## WORK TO COMPLETE
Go through the records below and copy out every line holding "main".

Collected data
Lemma search_files_total (files : list (list (gmap string string))) :
  Forall (Forall (λ row, is_Some (row !! "state"))) files →
  ∃ r, search_files files = Ok r.
Proof.
  unfold search_files.
  assert (counted (uuids start) (location_counts start)) as Hstart
    by apply counted_start.
  revert Hstart. generalize (@nil file_report). generalize start.
  induction files as [|data files IH]; intros tot logged Htot Hstate; simpl.
  - by eexists.
  - apply Forall_cons in Hstate as [Hdata Hstate].
    destruct (search_rows_total data (tot, new_file)) as [st Hst]; [|done|].
    { split; [done|]. apply counted_start. }
    rewrite (search_file_Ok (tot, logged) data st Hst). simpl.
    apply IH; [|done].
    by apply (search_rows_invariant data (tot, new_file) st (conj Htot counted_start)).
Qed.

Lemma increment_raises (counts : gmap string nat) (location : string) (e : exn) :
  increment counts location = Raise e → e = KeyError location.
Proof.
  unfold increment, getitem.
  destruct (counts !! location); simpl; [discriminate | by intros [= <-]].
Qed.

Lemma uid_not_target_location : "uid" ∉ TARGET_LOCATIONS.
Proof. apply (bool_decide_unpack _). vm_compute. exact I. Qed.

(** C9. A row whose state is a target location and which has no [uid]
    column leaves the search as it was: no counter moves and no set grows.
    And no row at all makes the search raise [KeyError] on [uid]: the field
    is only read where the row has it. *)
Theorem search_row_without_uid (st : running * per_file) (row : gmap string string) :
  search_row st row ≠ Raise (KeyError "uid")
  ∧ (∀ location,
       row !! "state" = Some location → location ∈ TARGET_LOCATIONS →
       "uid" ∉ dom row →
       search_row st row = Ok st).
Proof.
  destruct st as [tot cur]. rewrite search_row_cases. split.
  - destruct (row !! "state") as [location|]; [|congruence].
    case_decide; [done|]. case_decide as Hloc; [|done].
    destruct (row !! "uid") as [uid|]; [|done].
    assert (location ≠ "uid") as Hne.
    { intros ->. by apply uid_not_target_location. }
    destruct (decide (uid ∉ file_uuids cur)); simpl.
    + destruct (increment (file_location_counts cur) location) eqn:Hcur; simpl.
      * destruct (decide (uid ∉ uuids tot)); simpl; [|done].
        destruct (increment (location_counts tot) location) eqn:Htot; simpl; [done|].
        apply increment_raises in Htot. congruence.
      * apply increment_raises in Hcur. congruence.
    + destruct (decide (uid ∉ uuids tot)); simpl; [|done].
      destruct (increment (location_counts tot) location) eqn:Htot; simpl; [done|].
      apply increment_raises in Htot. congruence.
  - intros location -> Hloc Huid%not_elem_of_dom. rewrite Huid.
    case_decide; [done|]. by rewrite decide_True.
Qed.

(** What the loop over [uuids] leaves in [phone_numbers] and in
    [skipped_uuids]. *)
Lemma convert_uuids_spec (lut : gmap string string) (seen : gset string) :
  (∀ n, n ∈ (convert_uuids lut seen).1 ↔
        ∃ uuid data, uuid ∈ seen ∧ lut !! uuid = Some data ∧ n = "+" +:+ data)
  ∧ (∀ uuid, uuid ∈ (convert_uuids lut seen).2 ↔ uuid ∈ seen ∧ lut !! uuid = None).
Proof.
  unfold convert_uuids.
  apply (set_fold_ind_L (λ acc (X : gset string),
    (∀ n, n ∈ acc.1 ↔ ∃ uuid data, uuid ∈ X ∧ lut !! uuid = Some data ∧ n = "+" +:+ data)
    ∧ (∀ uuid, uuid ∈ acc.2 ↔ uuid ∈ X ∧ lut !! uuid = None))).
  - simpl. split; intros x; split.
    + by intros ?%not_elem_of_empty.
    + by intros (uuid & data & ?%not_elem_of_empty & _).
    + by intros ?%not_elem_of_empty.
    + by intros [?%not_elem_of_empty _].
  - intros x X [phone_numbers skipped_uuids] Hx [IHp IHs]. simpl in IHp, IHs.
    unfold convert_uuid. destruct (lut !! x) as [data|] eqn:Hlut; simpl.
    + split.
      * intros n. rewrite elem_of_union, elem_of_singleton, IHp. split.
        -- intros [-> | (uuid & d & Hin & Hd & ->)].
           ++ exists x, data. rewrite elem_of_union, elem_of_singleton. auto.
           ++ exists uuid, d. rewrite elem_of_union. auto.
        -- intros (uuid & d & [->%elem_of_singleton | Hin]%elem_of_union & Hd & ->).
           ++ left. congruence.
           ++ right. eauto.
      * intros uuid. rewrite IHs, elem_of_union, elem_of_singleton. split.
        -- intros [Hin Hnone]. auto.
        -- intros [[-> | Hin] Hnone]; [congruence | done].
    + split.
      * intros n. rewrite IHp. split.
        -- intros (uuid & d & Hin & Hd & ->).
           exists uuid, d. rewrite elem_of_union. auto.
        -- intros (uuid & d & [->%elem_of_singleton | Hin]%elem_of_union & Hd & ->).
           ++ congruence.
           ++ eauto.
      * intros uuid. rewrite !elem_of_union, !elem_of_singleton, IHs. split.
        -- intros [-> | [Hin Hnone]]; auto.
        -- intros [[-> | Hin] Hnone]; auto.
Qed.

Lemma writerow_contact (n : string) : writerow {[ "URN:Tel" := n ]} = [n; ""].
Proof.
  unfold writerow, fieldnames. simpl.
  by rewrite lookup_singleton_eq, lookup_singleton_ne.
Qed.

Lemma write_contacts_rows (phone_numbers : gset string) :
  write_contacts phone_numbers
  = fieldnames :: ((λ n, [n; ""]) <$> elements phone_numbers).
Proof.
  reflexivity.
Qed.

(** C8. A uuid the search found and the lookup result does not have is
    put in [skipped_uuids], whose size it adds one to, and gives no phone
    number: the phone numbers are those of the other uuids. The run goes on
    to the end: the contacts file has a row for each uuid the lookup result
    has, and no other row below the header. *)
Theorem unresolved_uuid_skipped (phone_number_uuid_table : FirestoreUuidTable)
    (files : list (list (gmap string string))) (tot : running)
    (logged : list file_report) (lut : gmap string string) (uid : string) :
  search_files files = Ok (tot, logged) →
  uid ∈ uuids tot →
  uuid_to_data_batch phone_number_uuid_table (uuids tot) = Ok lut →
  lut !! uid = None →
  ∃ out,
    main phone_number_uuid_table files = Ok out
    ∧ uid ∈ skipped out
    ∧ skipped out = {[ uid ]} ∪ (convert_uuids lut (uuids tot ∖ {[ uid ]})).2
    ∧ size (skipped out) = S (size (convert_uuids lut (uuids tot ∖ {[ uid ]})).2)
    ∧ converted out = (convert_uuids lut (uuids tot ∖ {[ uid ]})).1
    ∧ contacts out = fieldnames :: phone_number_rows out
    ∧ (∀ uuid data, uuid ∈ uuids tot → lut !! uuid = Some data →
         ["+" +:+ data; ""] ∈ phone_number_rows out)
    ∧ (∀ row, row ∈ phone_number_rows out →
         ∃ uuid data, uuid ∈ uuids tot ∧ uuid ≠ uid ∧ lut !! uuid = Some data
                      ∧ row = ["+" +:+ data; ""]).
Proof.
  intros Hfiles Hin Hbatch Hnone.
  unfold main. rewrite Hfiles. simpl. rewrite Hbatch. simpl.
  destruct (convert_uuids_spec lut (uuids tot)) as [Hphones Hskipped].
  destruct (convert_uuids_spec lut (uuids tot ∖ {[ uid ]})) as [Hphones' Hskipped'].
  destruct (convert_uuids lut (uuids tot)) as [phone_numbers skipped_uuids].
  destruct (convert_uuids lut (uuids tot ∖ {[ uid ]})) as [phone_numbers' skipped_uuids'].
  simpl in *.
  assert (uid ∉ skipped_uuids') as Hfresh.
  { rewrite Hskipped', elem_of_difference, elem_of_singleton. by intros [[_ ?] _]. }
  assert (skipped_uuids = {[ uid ]} ∪ skipped_uuids') as Hsplit.
  { apply set_eq. intros uuid.
    rewrite elem_of_union, elem_of_singleton, Hskipped, Hskipped',
      elem_of_difference, elem_of_singleton.
    split.
    - intros [Huuid Hlut]. destruct (decide (uuid = uid)); auto.
    - intros [-> | [[Huuid _] Hlut]]; auto. }
  eexists. split; [reflexivity|]. unfold phone_number_rows. simpl.
  split; [by apply Hskipped|]. split; [done|]. split.
  { rewrite Hsplit, size_union, size_singleton; [done|].
    by apply disjoint_singleton_l. }
  split.
  { apply set_eq. intros n. rewrite Hphones, Hphones'. split.
    - intros (uuid & data & Huuid & Hlut & ->). exists uuid, data.
      rewrite elem_of_difference, elem_of_singleton.
      repeat split; [done | congruence | done].
    - intros (uuid & data & [Huuid _]%elem_of_difference & Hlut & ->). eauto. }
  split; [done|]. split.
  - intros uuid data Huuid Hlut.
    apply list_elem_of_fmap. exists ("+" +:+ data). split; [done|].
    apply elem_of_elements, Hphones. eauto.
  - intros row (n & -> & Hn)%list_elem_of_fmap.
    apply elem_of_elements, Hphones in Hn as (uuid & data & Huuid & Hlut & ->).
    exists uuid, data. repeat split; [done | congruence | done].
Qed.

## ANSWER BOX
    main phone_number_uuid_table files = Ok out
  unfold main. rewrite Hfiles. simpl. rewrite Hbatch. simpl.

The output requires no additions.